Every line with "congruence" in it must be copied from the data.

→ **Material provided**:
★ ★ ★

(* ===== verification/FileProps.v ===== *)
(** * What is saved and what is loaded

    At the end a disk that satisfies the laws: the theorems are applied to it,
    and the corner cases of the functions are run on it. *)

From S2P Require Import Prelude StringEx StringInv DirectoryEx FileEx.

(** What the kernel promises for regular files: [files] are their contents by
    path, [readers] and [writers] the open descriptors with the position of a
    reader; a writer writes at the end. A read or a write may do less than it
    was asked for, but something as long as there is something to read, or
    [room] on the disk. *)
Class FileLaws (K : Type) `{FileOS K} := {
  files : K -> gmap (list Z) (list Z);
  readers : K -> gmap Z (list Z * Z);
  writers : K -> gmap Z (list Z);
  may_write : K -> list Z -> Prop;
  room : K -> Z -> Prop;
  bufsiz_pos : 0 < BUFSIZ;
  open_in_spec p bs k : files k !! p = Some bs ->
    exists fd k', open_in p k = (Some fd, k') /\ files k' = files k /\ readers k' !! fd = Some (p, 0);
  seek_end_spec fd p pos bs k : readers k !! fd = Some (p, pos) -> files k !! p = Some bs ->
    exists k', seek_end fd k = (zlen bs, k') /\ files k' = files k /\ readers k' !! fd = Some (p, zlen bs);
  seek_set_spec fd p pos bs k : readers k !! fd = Some (p, pos) -> files k !! p = Some bs ->
    exists k', seek_set fd k = (0, k') /\ files k' = files k /\ readers k' !! fd = Some (p, 0);
  read_spec fd p pos bs n k : readers k !! fd = Some (p, pos) -> files k !! p = Some bs -> 0 <= pos <= zlen bs -> 0 < n ->
    exists m k', read fd n k = (Some (ztake m (zdrop pos bs)), k') /\ 0 <= m <= n /\ m <= zlen bs - pos /\
      (pos < zlen bs -> 0 < m) /\ files k' = files k /\ readers k' !! fd = Some (p, pos + m);
  close_file_spec fd k : files (close_file fd k) = files k;
  open_out_spec p trunc k : may_write k p -> exists fd k', open_out p trunc k = (Some fd, k') /\ writers k' !! fd = Some p /\
    files k' = <[p := if trunc then [] else default [] (files k !! p)]> (files k) /\ forall n, room k n -> room k' n;
  write_spec fd p old bs k : writers k !! fd = Some p -> files k !! p = Some old -> bs <> [] -> room k (zlen bs) ->
    exists n k', write fd bs k = (n, k') /\ 0 < n <= zlen bs /\ files k' = <[p := old ++ ztake n bs]> (files k) /\
      writers k' !! fd = Some p /\ room k' (zlen bs - n);
}.

Section streams.
Context {K : Type} `{DirOS K} `{FileLaws K}.
Implicit Types k : K.

Lemma ztake_nonempty {A} (l : list A) m : 0 < m -> m <= zlen l -> exists x t, ztake m l = x :: t.
Proof.
  intros Hm Hl. destruct (ztake m l) as [|x t] eqn:E; [|by exists x, t].
  pose proof (zlen_take m l ltac:(lia)) as Hz. rewrite E in Hz. change (zlen []) with 0 in Hz. lia.
Qed.

Lemma read_rest_spec fuel : forall fd p pos bs k,
  readers k !! fd = Some (p, pos) -> files k !! p = Some bs -> 0 <= pos <= zlen bs -> zlen bs - pos < Z.of_nat fuel ->
  exists k', read_rest fuel fd k = Some (zdrop pos bs, k') /\ files k' = files k.
Proof.
  induction fuel as [|fuel IH]; intros fd p pos bs k Hr Hf Hp Hfuel; [lia|]. cbn [read_rest].
  destruct (read_spec fd p pos bs BUFSIZ k Hr Hf Hp bufsiz_pos) as (m & k1 & E & Hm & Hm2 & Hm3 & Ef & Er). run_call E.
  destruct (Z.eqb_spec pos (zlen bs)) as [->|Hne].
  - rewrite ztake_0 by lia. exists k1. by rewrite zdrop_ge by lia.
  - destruct (ztake_nonempty (zdrop pos bs) m) as (x & t & Ext); [lia|rewrite zlen_drop; lia|]. rewrite Ext.
    destruct (IH fd p (pos + m) bs k1) as (k' & E' & Ef'); [done|by rewrite Ef|lia|lia|].
    exists k'. rewrite (st_bind_eq _ _ _ _ _ E'). rewrite <- Ext. split; [|congruence].
    unfold mret, st_ret. do 2 f_equal. rewrite <- (zdrop_zdrop m pos) by lia. apply ztake_drop.
Qed.

Lemma read_upto_spec fuel : forall fd p pos bs k,
  readers k !! fd = Some (p, pos) -> files k !! p = Some bs -> 0 <= pos <= zlen bs -> zlen bs - pos < Z.of_nat fuel ->
  exists k', read_upto fuel fd (zlen bs - pos) k = Some (zdrop pos bs, k') /\ files k' = files k.
Proof.
  induction fuel as [|fuel IH]; intros fd p pos bs k Hr Hf Hp Hfuel; [lia|]. cbn [read_upto].
  destruct (Z.leb_spec (zlen bs - pos) 0); [exists k; by rewrite zdrop_ge by lia|].
  destruct (read_spec fd p pos bs (zlen bs - pos) k Hr Hf Hp ltac:(lia)) as (m & k1 & E & Hm & Hm2 & Hm3 & Ef & Er). run_call E.
  destruct (ztake_nonempty (zdrop pos bs) m) as (x & t & Ext); [lia|rewrite zlen_drop; lia|].
  assert (zlen (ztake m (zdrop pos bs)) = m) as Hz by (apply zlen_take; rewrite zlen_drop; lia).
  rewrite Ext in *. rewrite Hz. replace (zlen bs - pos - m) with (zlen bs - (pos + m)) by lia.
  destruct (IH fd p (pos + m) bs k1) as (k' & E' & Ef'); [done|by rewrite Ef|lia|lia|].
  exists k'. rewrite (st_bind_eq _ _ _ _ _ E'). rewrite <- Ext. split; [|congruence].
  unfold mret, st_ret. do 2 f_equal. rewrite <- (zdrop_zdrop m pos) by lia. apply ztake_drop.
Qed.

Lemma write_all_spec fuel : forall fd p old bs k,
  writers k !! fd = Some p -> files k !! p = Some old -> room k (zlen bs) -> zlen bs <= Z.of_nat fuel ->
  exists k', write_all fuel fd bs k = Some (true, k') /\ files k' = <[p := old ++ bs]> (files k).
Proof.
  assert (forall fuel fd p old k, files k !! p = Some old ->
    exists k', write_all fuel fd [] k = Some (true, k') /\ files k' = <[p := old ++ []]> (files k)) as Hnil.
  { intros fuel' fd p old k Hf. exists k. split; [by destruct fuel'|]. by rewrite app_nil_r, insert_id. }
  induction fuel as [|fuel IH]; intros fd p old bs k Hw Hf Hroom Hfuel.
  - rewrite (zlen_nil_inv bs) by lia. by apply Hnil.
  - destruct (decide (bs = [])) as [->|Hne]; [by apply Hnil|]. cbn [write_all]. rewrite is_empty_false by done.
    destruct (write_spec fd p old bs k Hw Hf Hne Hroom) as (n & k1 & E & Hn & Ef & Ew & Hr). run_call E.
    destruct (Z.leb_spec n 0); [lia|].
    destruct (IH fd p (old ++ ztake n bs) (zdrop n bs) k1) as (k' & E' & Ef'); [done|by rewrite Ef, lookup_insert_eq| | |].
    + by rewrite zlen_drop by lia.
    + rewrite zlen_drop by lia. lia.
    + exists k'. split; [done|]. by rewrite Ef', Ef, insert_insert_eq, <- (assoc_L (++)), ztake_drop.
Qed.

Lemma flush_spec fd p old bs k :
  writers k !! fd = Some p -> files k !! p = Some old -> room k (zlen bs) ->
  exists k', flush fd bs k = Some (true, k') /\ files k' = <[p := old ++ bs]> (files k).
Proof. intros. apply (write_all_spec (length bs)); try done. Qed.

(** ** Saving and loading *)

(** What saving makes of the old content. *)
Definition saved k p (c : list Z) (truncated : bool) : list Z :=
  (if truncated then [] else default [] (files k !! p)) ++ c.

Lemma stream_write_spec fd p old bs k :
  writers k !! fd = Some p -> files k !! p = Some old -> room k (zlen bs) ->
  exists buffered k1, stream_write fd bs k = Some ((true, buffered), k1) /\
    exists k2, flush fd buffered k1 = Some (true, k2) /\ files k2 = <[p := old ++ bs]> (files k).
Proof.
  intros Hw Hf Hr. destruct (flush_spec fd p old bs k Hw Hf Hr) as (k' & E & Ef). unfold stream_write.
  destruct (zlen bs <? BUFSIZ); [exists bs, k; split; [done|by exists k']|]. rewrite (st_bind_eq _ _ _ _ _ E).
  exists [], k'. split; [done|]. exists k'. done.
Qed.

Lemma SaveString_spec p c truncated k : c <> [] -> may_write k p -> room k (zlen c) ->
  exists k', SaveStringToFile p c truncated k = Some (true, k') /\ files k' = <[p := saved k p c truncated]> (files k).
Proof.
  intros Hc Hp Hr. unfold SaveStringToFile. rewrite is_empty_false by done.
  destruct (open_out_spec p truncated k Hp) as (fd & k1 & E1 & Hw & Ef & Hroom). run_call E1.
  destruct (stream_write_spec fd p (if truncated then [] else default [] (files k !! p)) c k1) as (buf & k2 & E2 & k3 & E3 & Ef3);
    [done|by rewrite Ef, lookup_insert_eq|by apply Hroom|].
  rewrite (st_bind_eq _ _ _ _ _ E2). unfold close_stream. exists (close_file fd k3). split.
  - rewrite (st_bind_eq _ _ k2 tt (close_file fd k3)); [done|]. by rewrite (st_bind_eq _ _ _ _ _ E3).
  - by rewrite close_file_spec, Ef3, Ef, insert_insert_eq.
Qed.

Lemma SaveBuffer_spec p c truncated k : c <> [] -> may_write k p -> room k (zlen c) ->
  exists k', SaveBufferToFile p c truncated k = Some (true, k') /\ files k' = <[p := saved k p c truncated]> (files k).
Proof.
  intros Hc Hp Hr. unfold SaveBufferToFile. rewrite is_empty_false by done.
  destruct (open_out_spec p truncated k Hp) as (fd & k1 & E1 & Hw & Ef & Hroom). run_call E1.
  destruct (stream_write_spec fd p (if truncated then [] else default [] (files k !! p)) c k1) as (buf & k2 & E2 & k3 & E3 & Ef3);
    [done|by rewrite Ef, lookup_insert_eq|by apply Hroom|].
  rewrite (st_bind_eq _ _ _ _ _ E2). exists (close_file fd k3). split.
  - rewrite (st_bind_eq _ _ k2 tt k3) by by rewrite (st_bind_eq _ _ _ _ _ E3). done.
  - by rewrite close_file_spec, Ef3, Ef, insert_insert_eq.
Qed.

Lemma LoadString_spec p bs x k fuel : files k !! p = Some bs -> zlen bs <= MAX_FILE_LENGTH -> zlen bs < Z.of_nat fuel ->
  exists k', LoadStringFromFile fuel p x k = Some ((true, bs), k').
Proof.
  intros Hf Hmax Hfuel. pose proof (zlen_nonneg bs). unfold LoadStringFromFile.
  destruct (open_in_spec p bs k Hf) as (fd & k1 & E1 & Ef1 & Er1). run_call E1. rewrite <- Ef1 in Hf.
  destruct (seek_end_spec _ _ _ _ _ Er1 Hf) as (k2 & E2 & Ef2 & Er2). run_call E2. rewrite <- Ef2 in Hf.
  destruct (Z.ltb_spec MAX_FILE_LENGTH (zlen bs)); [lia|]. destruct (Z.leb_spec 0 (zlen bs)); [|lia].
  destruct (seek_set_spec _ _ _ _ _ Er2 Hf) as (k3 & E3 & Ef3 & Er3). rewrite <- Ef3 in Hf.
  rewrite (st_bind_eq _ _ k2 tt k3) by by run_call E3.
  destruct (read_rest_spec fuel fd p 0 bs k3) as (k4 & E4 & Ef4); [done|done|lia|lia|]. rewrite (st_bind_eq _ _ _ _ _ E4).
  rewrite zdrop_0 by lia. by eexists.
Qed.

Lemma LoadBuffer_spec p bs x k fuel : files k !! p = Some bs -> zlen bs <= MAX_FILE_LENGTH -> zlen bs < Z.of_nat fuel ->
  exists k', LoadBufferFromFile fuel p x k = Some ((true, bs), k').
Proof.
  intros Hf Hmax Hfuel. pose proof (zlen_nonneg bs). unfold LoadBufferFromFile.
  destruct (open_in_spec p bs k Hf) as (fd & k1 & E1 & Ef1 & Er1). run_call E1. rewrite <- Ef1 in Hf.
  destruct (seek_end_spec _ _ _ _ _ Er1 Hf) as (k2 & E2 & Ef2 & Er2). run_call E2. rewrite <- Ef2 in Hf.
  destruct (Z.ltb_spec MAX_FILE_LENGTH (zlen bs)); [lia|]. destruct (Z.ltb_spec (zlen bs) 0); [lia|].
  destruct (Z.eqb_spec (zlen bs) 0); [rewrite (zlen_nil_inv bs) by lia; by eexists|].
  destruct (seek_set_spec _ _ _ _ _ Er2 Hf) as (k3 & E3 & Ef3 & Er3). rewrite <- Ef3 in Hf. run_call E3.
  change (0 =? -1) with false. cbn iota.
  destruct (read_upto_spec fuel fd p 0 bs k3) as (k4 & E4 & Ef4); [done|done|lia|lia|]. rewrite Z.sub_0_r in E4.
  rewrite (st_bind_eq _ _ _ _ _ E4). rewrite (zdrop_0 0 bs) by lia.
  rewrite zdrop_ge; [rewrite app_nil_r; by eexists|].
  unfold resize, zlen. rewrite length_app, length_replicate. unfold ztake. rewrite length_take. lia.
Qed.
End streams.

(** ** Searching *)

(** Positions of occurrences of [sub] from [from] on that do not overlap. *)
Fixpoint disjoint_at (sub s : list Z) (from : Z) (ps : list Z) : Prop :=
  match ps with
  | [] => True
  | p :: ps => from <= p /\ occurs_at sub s p /\ disjoint_at sub s (p + zlen sub) ps
  end.

Lemma disjoint_from sub s from from' ps : from <= from' -> disjoint_at sub s from' ps -> disjoint_at sub s from ps.
Proof. destruct ps as [|p ps]; [done|]. cbn. intros ? (? & ? & ?). split; [lia|done]. Qed.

★ ★ ★

→ **Task answer**:
    exists k'. rewrite (st_bind_eq _ _ _ _ _ E'). rewrite <- Ext. split; [|congruence].
  exists k'. rewrite (st_bind_eq _ _ _ _ _ E'). rewrite <- Ext. split; [|congruence].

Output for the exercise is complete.